WOW! One of those "desk drones" insulted my son at yesterday's open house. He was robotic, demeaning, arrogant and completely disconnected from reality. He was so disconnected; I think he didn't know he was being insulting! It's a pity the school prepares these young men academically however; they lack spirit, emotion and passion. Not well balanced for what we need in our world. Overall, the school is academically superior (no question) however, intelligence will only get you a third of the way to holism. My star rating reflects other than academics. Everyone knows Regis is above average.
My son just started attending Regis, and I can say he has changed so much for the good. He used to be a smart kid in middle school but was never challenged, and was immersed into college/professional sport/ESPN etc.. (does play these sports as well),I used to always worry about him.He has become so matured and responsible, that we are so lucky that we found Regis. He wakes up at 5:30AM and studies until 10PM. When I mention about ESPN, he just acknowledges that time is so precious and there is a time in life we can enjoy sports once we start working. thank you Regis NYC high school.
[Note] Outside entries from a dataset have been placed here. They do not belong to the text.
(** C6 (amended): the OpenCL renderer evaluates pixel [(x, y)] at
    [real = xmin + (xmax - xmin) * x / width] and
    [imag = ymin + (ymax - ymin) * y / height]; the thread-pool renderer
    evaluates it at the samples of [np.linspace], end points included:
    [real = xmin + (xmax - xmin) * x / (width - 1)] and
    [imag = ymin + (ymax - ymin) * y / (height - 1)] when the resolution
    is more than one pixel per axis. *)
Theorem pixel_coordinates (xmin xmax ymin ymax : Q)
    (width height max_iter x y : Z) (order : list nat) :
  0 <= x < width -> 0 <= y < height ->
  order ≡ₚ seq 0 (Z.to_nat height) ->
  (exists grid,
     GpuSet.mandelbrot_set xmin xmax ymin ymax width height max_iter
       = Some grid /\
     GpuSet.image_at grid y x =
     Some (GpuSet.escape_iter (Spec.interpolate xmin xmax x width)
             (Spec.interpolate ymin ymax y height) max_iter)) /\
  (exists grid,
     SetPy.mandelbrot_set xmin xmax ymin ymax width height max_iter order
       = Some grid /\
     SetPy.image_at grid y x =
     Some (SetPy.mandelbrot
             (SetPy.linspace_sample xmin xmax width x,
              SetPy.linspace_sample ymin ymax height y) max_iter)) /\
  (1 < width ->
   (SetPy.linspace_sample xmin xmax width x ==
    xmin + (xmax - xmin) * inject_Z x / inject_Z (width - 1))%Q) /\
  (1 < height ->
   (SetPy.linspace_sample ymin ymax height y ==
    ymin + (ymax - ymin) * inject_Z y / inject_Z (height - 1))%Q).
Proof.
  intros Hx Hy Hp. repeat apply conj.
  - eexists. split; [apply gpu_mandelbrot_set_eq; lia |].
    unfold GpuSet.image_at, Spec.interpolate.
    by rewrite (grid_lookup (fun y x => GpuSet.escape_iter _ _ max_iter)).
  - eexists. split; [apply setpy_mandelbrot_set_eq; [lia | done] |].
    unfold SetPy.image_at.
    by rewrite (grid_lookup (fun y x => SetPy.mandelbrot _ max_iter)).
  - apply linspace_sample_formula.
  - apply linspace_sample_formula.
Qed.
(** A cached value that is in use (present and not empty) is the value the
    file holds. *)
Definition cachedFromFile (field : StoredCredentials -> option jsstring)
    (cached : option jsstring) (m : Manager) : Prop :=
  truthyString cached = true ->
  exists data, authFile m = Some data /\ field data = cached.

Definition cacheFollowsFile (m : Manager) : Prop :=
  cachedFromFile accessToken (cachedAccessToken m) m /\
  cachedFromFile refreshToken (cachedRefreshToken m) m /\
  cachedFromFile apiKey (cachedApiKey m) m.

End StorageNotions.

Section FurtherInputs.
Import AgentService.

(** A consumer that only iterates: it sends nothing and never stops. *)
Definition silent : StreamEnv := {|
  consumer := fun _ => {| sends := []; stops := false |};
  clock := fun n => 10 * Z.of_nat n;
  appendResponse := fun _ => None;
|}.

(** A session client every call on which rejects. *)
Definition rejectingBridge : SessionReuse.BridgeEnv := {|
  SessionReuse.clientResolves := fun _ => false;
  SessionReuse.process_cwd := js "/work";
  SessionReuse.Date_now := 1700000000000;
|}.

(** A buffer host that decodes every text to the empty buffer, and a refresh
    endpoint that answers every refresh token with the same pair. *)
Definition emptyBuffers : BufferHost := {| Buffer_from_base64 := fun _ => [] |}.

Definition refreshing : PluginAuth.RefreshEnv := {|
  PluginAuth.refreshAccessToken := fun _ => Ok (Some (js "new-access", js "new-refresh"));
  PluginAuth.Date_now := 1700000000000;
|}.

Definition storedCredential : Plugin.OAuthAuthDetails :=
  {| Plugin.refresh := js "old-refresh|key-1";
     Plugin.access := Some (js "old-access");
     Plugin.expires := Some 0 |}.

(** Two KV messages about the blob [01 02]. *)
Definition storeBlob : Kv.KvServerMessage :=
  {| Kv.id := 1; Kv.messageType := Kv.set_blob_args;
     Kv.blobId := Some [0x01; 0x02]; Kv.blobData := Some [0xff; 0xfe] |}.

Definition fetchBlob : Kv.KvServerMessage :=
  {| Kv.id := 2; Kv.messageType := Kv.get_blob_args;
     Kv.blobId := Some [0x01; 0x02]; Kv.blobData := None |}.

(** A file system without failures, a host that reads every payload as
    [{exp: 2000000000}], and the credentials of a stored login. *)
Definition reliableDisk : Storage.FileSystem := {|
  Storage.readFile_rejects := fun _ => false;
  Storage.writeFile_rejects := fun _ => None;
  Storage.unlink_rejects := fun _ => None;
|}.

Definition claimsHost : Host := {|
  JSON_parse := fun _ => Some (JObject [(js "exp", JNumber 2000000000)]);
  JSON_stringify := fun _ => js "{}";
  Number_toString := fun n => js (pretty n);
|}.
Whatever I write is redundant because of the well-deserved strength of Regis' reputation. I am writing partially in response to some of the other reviews. We were told upon graduation that this school's cachet exceeds that of the best Ivy League institutions. This is well deserved, why? The teachers at Regis teach you how to think better than anyone at a formative age. The teachers at Regis, especially in the humanities, are world-class. It's no accident that the academic workload is challenging. My friends at Harvard, Princeton, Yale say their workload is not as hard as Regis + involvement in debate team (arguably the best in America). I am a very happy graduate still in college - I feel incredibly lucky that I knew someone who went to Regis, told my parents about it, and then got in. At the first admissions open house I instantly felt that this was my second home - and it was. I met a brilliant group of friends - and so Regis was great for me socially. As is with most things in life, Regis is what you make of it. It is not inherently socially restricting - you have to remain grounded outside of school. It's up to you to have the educational and personal experience of a lifetime.
Regis is not for everyone. Students that have exceptional motivation to learn, and the maturity to endure a long commute while managing their time effectively, can gain a life changing high school experience at Regis. The primary benefits of the school are life long relationships with other gofted students, and an almost garantee of success in college due to the outstanding job the school does preparing students for post high school life, including the ability to live independently when you leave the nest. It's not for everyone, but for those ready to meet the challenge, it's a lifetime experience.